If we (or our users) don’t know which blocks are in effect for which user, it can be quite confusing to debug data access issues.

Dear Partner Community,

Thank you so much for your engagement with this RFC. It has given us a lot of great input into our current thinking on the app access rule.

These are the main concerns and questions we heard from you:

1. Webhook and APIs communicating app blocks to apps: this appears to be a ‘must have’ for partners before the app access rule can go live
2. End user experience of the app access rule: clear messages should be given to end users about an app block - be it through UI msg or other notification methods - to avoid partner support requests
3. Guidelines on data retention for blocked apps: guidelines should be given to avoid frustration on customer side for deleted app content after an app access rule has been activated

What will we change?

• Apps should make use of a new API we will provide to determine whether the space they are operating in is subject to policy constraints. Apps are encouraged to briefly cache the results of calling this new API to alleviate scaling and performance concerns. We will continue to evaluate the need for product API alterations
• We will continue to improve on the end user experience. This is an iterative process and will start with app access rule specific messaging for blocked Confluence macros
• We are leaning towards a customer defined retention period that we would communicate back to partners. This is pending further evaluation on whether such passing of information from customer to partner will make Atlassian become a ‘joint controller’

What is coming next?

We are currently running penetration testing and dog fooding on our end. This will be followed by a small and controlled EAP with 5-10 customers for Forge and 3LO apps in August. Any partners affected by this EAP will be contacted in advance.
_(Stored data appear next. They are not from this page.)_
(** [copy]: when it reports success, the destination object is the source
    object with the given attributes set and stamped with the current time, and
    every other object is untouched; when it fails, other than by a timeout, no
    object changed at all. In every case the storage ends in the destination
    namespace. *)
Theorem copy_stores `{LibradosLaws W} now src_oid src_ns dest_oid dest_ns upd (s : Storage.state W) :
  Storage.usable s = true →
  let io := st_io_ctx s.1 in
  let src := (ns_ctx src_ns dest_ns src_ns io, src_oid) in
  let dest := (ns_ctx src_ns dest_ns dest_ns io, dest_oid) in
  let '(r, s') := Storage.copy now src_oid src_ns dest_oid dest_ns upd s in
  s'.1 = Storage.set_ctx (set_io_ns dest_ns io) s.1 ∧ s'.2.1 = s.2.1 ∧
  (∀ k, k ≠ dest → objects s' !! k = objects s !! k) ∧
  (0 <= r → ∃ ob, objects s !! src = Some ob ∧ objects s' !! dest = Some (copied now upd ob)) ∧
  (r < 0 → r ≠ - ETIMEDOUT → objects s' = objects s).
Proof. apply copy_spec. Qed.

Definition inbox_state : Storage.state MemCluster :=
  mem_state "u1" {[ (mk_ioctx "mail_storage" "u1", "o1") := mk_robject "From: a" {["M" := "g"]} ∅ 5 ]} [].

Lemma copy_stores_witness :
  (Storage.copy 77 "o1" "u1" "o2" "u2" [mk_metadata "M" "h"] inbox_state).1 = 0 ∧
  objects (Storage.copy 77 "o1" "u1" "o2" "u2" [mk_metadata "M" "h"] inbox_state).2
    !! (mk_ioctx "mail_storage" "u2", "o2") =
    Some (mk_robject "From: a" {["M" := "h"]} ∅ 77).
Proof.
  pose proof (copy_stores 77 "o1" "u1" "o2" "u2" [mk_metadata "M" "h"] inbox_state eq_refl) as Hc.
  cbv zeta in Hc. destruct (Storage.copy _ _ _ _ _ _ _) as [r s'] eqn:E.
  assert (r = 0) as -> by (vm_compute in E; congruence).
  destruct Hc as (_ & _ & _ & Hc & _). destruct (Hc ltac:(lia)) as (ob & Hob & Hd).
  split; [reflexivity|]. cbn [snd]. etrans; [exact Hd|].
  assert (Some ob = Some (mk_robject "From: a" {["M" := "g"]} ∅ 5)) as [= ->]
    by (rewrite <- Hob; vm_compute; reflexivity).
  vm_compute. reflexivity.
Defined.

(** C3. [move] between namespaces never loses a mail: whatever fails and in
    whatever way, afterwards the source object is still as it was, or it was to
    be deleted and the destination holds its copy. On success the destination
    holds the copy and the source is gone exactly when it was to be deleted. No
    third object is touched. *)
Theorem move_never_loses `{LibradosLaws W} now src_oid src_ns dest_oid dest_ns upd del
    (s : Storage.state W) :
  Storage.usable s = true → src_ns ≠ dest_ns →
  let src := (set_io_ns src_ns (st_io_ctx s.1), src_oid) in
  let dest := (set_io_ns dest_ns (st_io_ctx s.1), dest_oid) in
  let '(r, s') := Storage.move now src_oid src_ns dest_oid dest_ns upd del s in
  s'.1 = Storage.set_ctx (set_io_ns dest_ns (st_io_ctx s.1)) s.1 ∧ s'.2.1 = s.2.1 ∧
  (∀ k, k ≠ src → k ≠ dest → objects s' !! k = objects s !! k) ∧
  (objects s' !! src = objects s !! src ∨
   (del = true ∧ ∃ ob, objects s !! src = Some ob ∧ objects s' !! dest = Some (copied now upd ob))) ∧
  (r = 0 → ∃ ob, objects s !! src = Some ob ∧ objects s' !! dest = Some (copied now upd ob) ∧
                 (objects s' !! src = if del then None else Some ob)).
Proof. apply move_spec. Qed.

Lemma move_never_loses_witness :
  (Storage.move 77 "o1" "u1" "o2" "u2" [] true inbox_state).1 = 0 ∧
  objects (Storage.move 77 "o1" "u1" "o2" "u2" [] true inbox_state).2
    !! (mk_ioctx "mail_storage" "u1", "o1") = None.
Proof.
  pose proof (move_never_loses 77 "o1" "u1" "o2" "u2" [] true inbox_state eq_refl ltac:(done)) as Hm.
  cbv zeta in Hm. destruct (Storage.move _ _ _ _ _ _ _ _) as [r s'] eqn:E.
  assert (r = 0) as -> by (vm_compute in E; congruence).
  destruct Hm as (_ & _ & _ & _ & Hm). destruct (Hm eq_refl) as (ob & _ & _ & Hd).
  split; [reflexivity|exact Hd].
Defined.

(** Without a connection no storage operation reaches the cluster: each one
    reports its error value and leaves the storage, the connection and the
    world as they were. *)
Theorem storage_disconnected `{Librados W} (s : Storage.state W) oid mail op bl n attr
    now src_oid src_ns dest_oid dest_ns upd del :
  Storage.usable s = false →
  Storage.read_mail oid s = ((-1, ""), s) ∧
  Storage.delete_mail_oid oid s = (-1, s) ∧ Storage.delete_mail (Some mail) s = (-1, s) ∧
  Storage.execute_operation oid op s = (false, s) ∧
  Storage.append_to_object oid bl n s = (false, s) ∧
  Storage.stat_mail oid s = ((-1, None), s) ∧
  Storage.find_mails attr s = ([], s) ∧
  Storage.save_mail mail s = ((Some false, mail), s) ∧
  Storage.split_buffer_and_exec_op mail op n s = ((Some (-1), mail), s) ∧
  Storage.move now src_oid src_ns dest_oid dest_ns upd del s = (-1, s) ∧
  Storage.copy now src_oid src_ns dest_oid dest_ns upd s = (-1, s).
Proof.
  intros Hu.
  assert (Storage.delete_mail_oid oid s = (-1, s)) as Hd.
  { unfold Storage.delete_mail_oid. unfold Storage.usable in Hu.
    by destruct (cl_connected s.2.1), (bool_decide (oid = "")), (st_io_ctx_created s.1). }
  repeat split; try exact Hd; by apply StorageRun.guarded_unusable.
Qed.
Finally, I would like to assure you that we will not rush into a GA state for the app access rule without giving partners the tools to handle this new feature at their end.

We will keep you informed about any future milestones such as additional features for Atlassian Access customers, adding Jira and extension of our EAP to more customers before we release these.

If you are happy to be contacted for furhter partner input on the app access rule please fill in this form

Many thanks again
Julia

Hi @JuliaDaehne ,
Thank you for summarizing and describing the steps Atlassian takes.

A short but important question: Your post talks about Forge and OAuth apps. Does your announcement also apply to Connect apps?

@marc,

Yes, the RFC applies to Connect apps (see 2nd paragraph of the solution). The next step with a handful of customers is not focused on Connect yet. If you have further feedback please keep in touch with Julia via the form she posted.